With hexagon the two FLOOR() uses are buying performance. Plus, the
results in that case are identical to floor() due the inputs being
conditioned positive.
With quilted's FLOOR() use - in both implementations - it's harder to
determine what's happening. With it, I think someone was expecting
plus/minus axis mirroring - and not getting it.
I created quilted test cases and reviewed the shipped demo scenes. A
number of other issues popped out. One of which is the 'true normal'
results do not match what our documentation shows for quilted normals.
This led me to allnormals.pov which, IIRC, is used for the normal{}
pattern images in the documentation. The set up is shown below and it's
'wrong' as indicated for normal{ <true normal-pattern> } images(1)):
#declare Agate = normal {pigment_pattern{agate
#WRONG Average = normal {pigment_pattern{average
#declare Boxed = normal {pigment_pattern{boxed
#declare Bozo = normal {pigment_pattern{bozo
#declare Brick = normal {pigment_pattern{brick
#WRONG Bumps = normal {pigment_pattern{bumps
#declare Cells = normal {pigment_pattern{cells
#declare Checker = normal {pigment_pattern{checker
#declare Crackle = normal {pigment_pattern{crackle
#declare Cylindrical = normal {pigment_pattern{cylindrical
#WRONG Dents = normal {pigment_pattern{dents
#declare Mandel = normal {pigment_pattern{mandel
#declare Julia = normal {pigment_pattern{julia
#declare Facets = normal {facets
#declare Function = normal {pigment_pattern{function
#declare Gradient = normal {pigment_pattern{gradient
#declare Granite = normal {pigment_pattern{granite
#declare Hexagon = normal {pigment_pattern{hexagon
#declare Image_pattern = normal {pigment_pattern{image_pattern
#declare Leopard = normal {pigment_pattern{leopard
#declare Marble = normal {pigment_pattern{marble
#declare Onion = normal {pigment_pattern{onion
#declare Planar = normal {pigment_pattern{planar
#WRONG Quilted = normal {pigment_pattern{quilted
#declare Radial = normal {pigment_pattern{radial
#WRONG Ripples = normal {pigment_pattern{ripples
#declare Spherical = normal {pigment_pattern{spherical
#declare Spiral1 = normal {pigment_pattern{spiral1
#declare Spiral2 = normal {pigment_pattern{spiral2
#declare Spotted = normal {pigment_pattern{spotted
#WRONG Waves = normal {pigment_pattern{waves
#declare Wood = normal {pigment_pattern{wood
#WRONG Wrinkles = normal {pigment_pattern{wrinkles
Why is allnormals.pov not showing the normal{} version of the pattern
when there is one? (Excepting facets as there's no 'value for map'
version of that pattern.)
The documentation today is confusing with respect to normal{} pattern use.
Where there is a normal specific version of the pattern, we have a
trifecta of possible schemes/results. A 'value for map' pattern result
such as used with a pigment map; A 'value for map' result where sampled
pattern values are used to perturb the surface's normal vector; Lastly,
a normal specific, 'perturbed normal vector' result.

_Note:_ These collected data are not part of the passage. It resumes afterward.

(** What [extract_intent] returns, from the entry [max] chooses. *)
Lemma extract_intent_from_best (text : pystr) :
  exists ip,
    In ip intent_patterns /\
    is_top (intent_scores text) (intent_score (snd ip) (str_lower text)) = true /\
    extract_intent text
    = if feq (intent_score (snd ip) (str_lower text)) f0
      then ("general"%string, f0_5)
      else (fst ip, py_min2 (intent_score (snd ip) (str_lower text)) f1).
Proof.
  unfold extract_intent. rewrite py_max_by_snd.
  destruct (py_max_by snd (intent_scores text)) as [best |] eqn:Hbest.
  - destruct (py_max_by_is_top _ _ (intent_scores_nonneg text) Hbest)
      as [Hin Htop].
    unfold intent_scores in Hin. apply in_map_iff in Hin as (ip & <- & Hip).
    exists ip. simpl in *. auto.
  - unfold intent_scores, py_max_by in Hbest. simpl in Hbest. discriminate Hbest.
Qed.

(1) The html generated by allnormals.pov has the statement: "Most of the
patterns, used as a normal." It could, thinly, be argued to be off the
hook by taking pattern to mean the 'value for map' version of perturbed
normals, but...
----
Attached is an image - generated with v3.8 master - showing additional
quilted specific issues.
In the upper left is the 'value for map' pattern surface normal
perturbation. Internally, the map pattern's value is sampled four times
and those samples are used to perturb the shape's surface normal. The
normal block's accuracy setting comes into play here. Beyond that, I've
not worked through what the code is really doing.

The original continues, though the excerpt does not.